My head is now packed full of warring images associated with Mary Kingsley. At any given moment, I may call to mind plush Victorian costumes, or the African jungle (or both, at the same time). I see a devoted daughter caring for her parents, and a fearless explorer. I see a wit and a serious ethnographer. The cover of the 1988 reprinting of Kingsley’s Travels in West Africa offers no help in reconciling any of these pictures. A fuzzy painting of native Africans is the dominating image, showing dark natives in loincloths perched atop the blinding white of an enormous rock. The rock stands between two drastically different environments: the impenetrable African jungle and a placid beach.

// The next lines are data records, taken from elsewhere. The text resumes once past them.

Lemma FetchMovieData_primary_ok net c tmdbID title respBody movieData :
  cache c !! tmdbID = None ->
  net (length (gets c)) (movieURL c tmdbID) = Response 200 respBody ->
  decodeMovie respBody = Some movieData ->
  FetchMovieData net c tmdbID title =
    let c2 := {| apiKey := apiKey c; cache := cache c;
                 gets := creditsURL c tmdbID :: movieURL c tmdbID :: gets c;
                 ticks := S (S (ticks c)) |} in
    match net (S (length (gets c))) (creditsURL c tmdbID) with
    | TransportError => (Err ErrFetchingCredits, c2)
    | Response creditsStatus creditsBody =>
        let creditsData :=
          if creditsStatus =? 200 then default noCredits (decodeCredits creditsBody)
          else noCredits in
        (Ok (buildExternalData movieData creditsData),
         store tmdbID (buildExternalData movieData creditsData) c2)
    end.
Proof.
  intros Hmiss Hnet Hdec. unfold FetchMovieData. rewrite Hmiss.
  unfold httpGet, waitTick, movieURL, creditsURL in *; simpl.
  rewrite Hnet; simpl. rewrite Hdec.
  by destruct (net _ _).
Qed.
End ClientFacts.

(** C8. When the key is not cached and the primary request is answered
    with status 404, FetchMovieData returns, as a result and not as an
    error, the record whose fetched flag is false, and stores it in the
    cache under the key; it has then waited for one tick of the rate
    limiter and issued one request. A second fetch of the same key,
    whatever the network would answer and whatever the title, returns that
    record and leaves the client as it is: no further tick is consumed and
    no request is issued. *)
Theorem FetchMovieData_not_found_is_cached
    (net net' : External.network) (c : External.TMDBClient)
    (tmdbID title title' : string) (respBody : External.body) :
  External.cache c !! tmdbID = None ->
  net (length (External.gets c)) (External.movieURL c tmdbID)
    = External.Response 404 respBody ->
  let r := External.FetchMovieData net c tmdbID title in
  r.1 = External.Ok External.emptyData
  /\ Models.TMDBFetched External.emptyData = false
  /\ External.cache r.2 !! tmdbID = Some External.emptyData
  /\ External.ticks r.2 = S (External.ticks c)
  /\ External.gets r.2 = External.movieURL c tmdbID :: External.gets c
  /\ External.FetchMovieData net' r.2 tmdbID title' = (External.Ok External.emptyData, r.2).
Proof.
  intros Hmiss Hnet r. subst r.
  rewrite (FetchMovieData_primary_404 net c tmdbID title respBody Hmiss Hnet). simpl.
  repeat split.
  - by rewrite lookup_insert_eq.
  - apply FetchMovieData_cached. simpl. by rewrite lookup_insert_eq.
Qed.

(** A network on which movie 862 does not exist. *)
Definition netNotFound : External.network :=
  fun _ _ => External.Response 404 {| External.decodeMovie := None; External.decodeCredits := None |}.

Lemma FetchMovieData_not_found_is_cached_witness :
  let r := External.FetchMovieData netNotFound (External.NewTMDBClient "key") "862" "Toy Story" in
  r.1 = External.Ok External.emptyData
  /\ External.ticks r.2 = 1%nat
  /\ External.FetchMovieData netNotFound r.2 "862" "Toy Story" = (External.Ok External.emptyData, r.2).
Proof.
  destruct (FetchMovieData_not_found_is_cached netNotFound netNotFound
              (External.NewTMDBClient "key") "862" "Toy Story" "Toy Story"
              {| External.decodeMovie := None; External.decodeCredits := None |})
    as (Hr & _ & _ & Ht & _ & Hagain); [reflexivity|reflexivity|].
  split; [exact Hr|]. split; [exact Ht|exact Hagain].
Defined.

(** A network that answers the request for the details of a movie and
    fails on the request for its credits. *)
Definition sampleMovie : Models.TMDBMovieResponse :=
  {| Models.TMDB_ID := 862; Models.TMDB_Title := "Toy Story";
     Models.TMDB_Overview := "A cowboy doll is threatened by a new spaceman toy.";
     Models.TMDB_PosterPath := "/toy.jpg"; Models.TMDB_Runtime := 81;
     Models.TMDB_Budget := 30000000; Models.TMDB_Revenue := 373554033;
     Models.TMDB_ReleaseDate := "1995-10-30" |}.

Definition netCreditsDown : External.network :=
  fun n _ =>
    match n with
    | O => External.Response 200
             {| External.decodeMovie := Some sampleMovie; External.decodeCredits := None |}
    | _ => External.TransportError
    end.

(** The same, with a credits request answered by status 500. *)
Definition netCreditsStatus500 : External.network :=
  fun n _ =>
    match n with
    | O => External.Response 200
             {| External.decodeMovie := Some sampleMovie; External.decodeCredits := None |}
    | _ => External.Response 500
             {| External.decodeMovie := None; External.decodeCredits := None |}
    end.

(** C9, as stated, fails on the code: when the credits request fails in
    transport, FetchMovieData returns an error although the primary fetch
    succeeded, and caches nothing. *)
Lemma FetchMovieData_credits_transport_error_fails :
  (External.FetchMovieData netCreditsDown (External.NewTMDBClient "key") "862" "Toy Story").1
  = External.Err External.ErrFetchingCredits
  /\ External.cache
       (External.FetchMovieData netCreditsDown (External.NewTMDBClient "key") "862" "Toy Story").2
     !! "862" = None.
Proof. split; vm_compute; reflexivity. Qed.

(** C9, amended. When the key is not cached and the primary request is
    answered with status 200 and a body that decodes, then: a credits
    response whose status is not 200, or whose body does not decode,
    degrades to empty credits, and FetchMovieData returns as a result, and
    caches, the record built from the primary data alone (no cast, no
    director); a credits response that decodes is merged in; a transport
    failure of the credits request makes FetchMovieData return an error and
    leaves the cache as it was. *)
Theorem FetchMovieData_secondary_degrades
    (net : External.network) (c : External.TMDBClient) (tmdbID title : string)
    (respBody : External.body) (movieData : Models.TMDBMovieResponse) :
  External.cache c !! tmdbID = None ->
  net (length (External.gets c)) (External.movieURL c tmdbID)
    = External.Response 200 respBody ->
  External.decodeMovie respBody = Some movieData ->
  let r := External.FetchMovieData net c tmdbID title in
  let primaryOnly := External.buildExternalData movieData External.noCredits in
  (forall status creditsBody,
     net (S (length (External.gets c))) (External.creditsURL c tmdbID)
       = External.Response status creditsBody ->
     status <> 200 \/ External.decodeCredits creditsBody = None ->
     r.1 = External.Ok primaryOnly
     /\ External.cache r.2 !! tmdbID = Some primaryOnly
     /\ Models.Cast primaryOnly = [] /\ Models.Director primaryOnly = ""%string
     /\ Models.Overview primaryOnly = Models.TMDB_Overview movieData
     /\ Models.TMDBFetched primaryOnly = true)
  /\ (forall creditsBody creditsData,
        net (S (length (External.gets c))) (External.creditsURL c tmdbID)
          = External.Response 200 creditsBody ->
        External.decodeCredits creditsBody = Some creditsData ->
        r.1 = External.Ok (External.buildExternalData movieData creditsData)
        /\ External.cache r.2 !! tmdbID
           = Some (External.buildExternalData movieData creditsData))
  /\ (net (S (length (External.gets c))) (External.creditsURL c tmdbID)
        = External.TransportError ->
      r.1 = External.Err External.ErrFetchingCredits
      /\ External.cache r.2 = External.cache c).
Proof.
  intros Hmiss Hnet Hdec r primaryOnly. subst r.
  rewrite (FetchMovieData_primary_ok net c tmdbID title respBody movieData Hmiss Hnet Hdec).
  cbv zeta. split; [|split].
  - intros status creditsBody -> Hbad. simpl.
    assert ((if status =? 200 then default External.noCredits (External.decodeCredits creditsBody)
             else External.noCredits) = External.noCredits) as ->.
    { destruct (Z.eqb_spec status 200) as [Heq|Hne]; [|done].
      destruct Hbad as [Hst|Hcd]; [done|]. by rewrite Hcd. }
    rewrite lookup_insert_eq. done.
  - intros creditsBody creditsData -> Hcd. simpl. rewrite Hcd. simpl.
    by rewrite lookup_insert_eq.
  - intros ->. done.
Qed.

Lemma FetchMovieData_secondary_degrades_witness :
  (External.FetchMovieData netCreditsStatus500 (External.NewTMDBClient "key") "862" "Toy Story").1
  = External.Ok (External.buildExternalData sampleMovie External.noCredits)
  /\ (External.FetchMovieData netCreditsDown (External.NewTMDBClient "key") "862" "Toy Story").1
     = External.Err External.ErrFetchingCredits.
Proof.
  split.
  - destruct (FetchMovieData_secondary_degrades netCreditsStatus500
                (External.NewTMDBClient "key") "862" "Toy Story"
                {| External.decodeMovie := Some sampleMovie; External.decodeCredits := None |}
                sampleMovie) as (Hdeg & _ & _); [reflexivity|reflexivity|reflexivity|].
    destruct (Hdeg 500 {| External.decodeMovie := None; External.decodeCredits := None |})
      as (Hr & _); [reflexivity|left; discriminate|exact Hr].
  - destruct (FetchMovieData_secondary_degrades netCreditsDown
                (External.NewTMDBClient "key") "862" "Toy Story"
                {| External.decodeMovie := Some sampleMovie; External.decodeCredits := None |}
                sampleMovie) as (_ & _ & Hfail); [reflexivity|reflexivity|reflexivity|].
    destruct Hfail as (Hr & _); [reflexivity|exact Hr].
Defined.

(** ** Loaders that group rows by key *)

Lemma foldl_ext {A B} (f g : A -> B -> A) (l : list B) : forall a,
  (forall a b, f a b = g a b) -> foldl f a l = foldl g a l.
Proof.
  induction l as [|b l IH]; intros a Hfg; [done|]. simpl. rewrite Hfg. by apply IH.
Qed.

Section Grouping.
Context {V : Type} (classify : list string -> option (Z * V)) (minFields : nat).

(** A step that appends the value of a row to the list of its key. *)
Definition groupStep (m : gmap Z (list V)) (rec : list string) : gmap Z (list V) :=
  match classify rec with
  | Some (k, v) => <[k := default [] (m !! k) ++ [v]]> m
  | None => m
  end.

(** What a read adds to the list of key [k]. *)
Definition contribution (k : Z) (r : csvRead) : option V :=
  match r with
  | ReadErr => None
  | ReadRec rec =>
      if (length rec <? minFields)%nat then None
      else match classify rec with
           | Some (k', v) => if decide (k' = k) then Some v else None
           | None => None
           end
  end.

Lemma rowStep_group_lookup m r k :
  Loaders.rowStep groupStep minFields m r !! k =
    match contribution k r with
    | Some v => Some (default [] (m !! k) ++ [v])
    | None => m !! k
    end.
Proof.
  destruct r as [|rec]; simpl; [done|].
  destruct (length rec <? minFields)%nat; [done|].
  unfold groupStep. destruct (classify rec) as [[k' v]|]; [|done].
  case_decide as Hk.
  - subst k'. by rewrite lookup_insert_eq.
  - by rewrite lookup_insert_ne.
Qed.

Lemma foldl_group_lookup rows : forall m k,
  foldl (Loaders.rowStep groupStep minFields) m rows !! k =
    match omap (contribution k) rows with
    | [] => m !! k
    | vs => Some (default [] (m !! k) ++ vs)
    end.
Proof.
  induction rows as [|r rows IH]; intros m k; [done|].
  cbn [foldl]. rewrite IH, rowStep_group_lookup. cbn [omap list_omap].
  destruct (contribution k r) as [v|]; [|done].
  simpl. destruct (omap (contribution k) rows); simpl.
  - done.
  - by rewrite <- app_assoc.
Qed.
End Grouping.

Obscuring the corner of the painting is a thumbnail photograph of Mary Kingsley: with her own whiteness, she too provides a sharp contrast to the dark-skinned natives. Her clothing reflects the traditions of her Victorian upbringing: the collar of her dress alone seems to have more fabric than all the natives’ clothing put together; it looks stifling, crawling up her neck and finally pausing for rest at the base of her chin. Rendered in black and white, she looks every bit the serious minded-ethnographer, poised and ready to comment upon these frolicking natives who have taken up residence on her book’s cover. As a reader, it would be easy to anticipate that Kingsley’s writing would be a reflection of this cover. It would be reasonable to assume that this woman, this black and white, serious-minded Kingsley that calmly surveys the bathing natives on the cover of her book would suck the color out of the natives she observed. It would only be natural to imagine that happening. But then you open the book.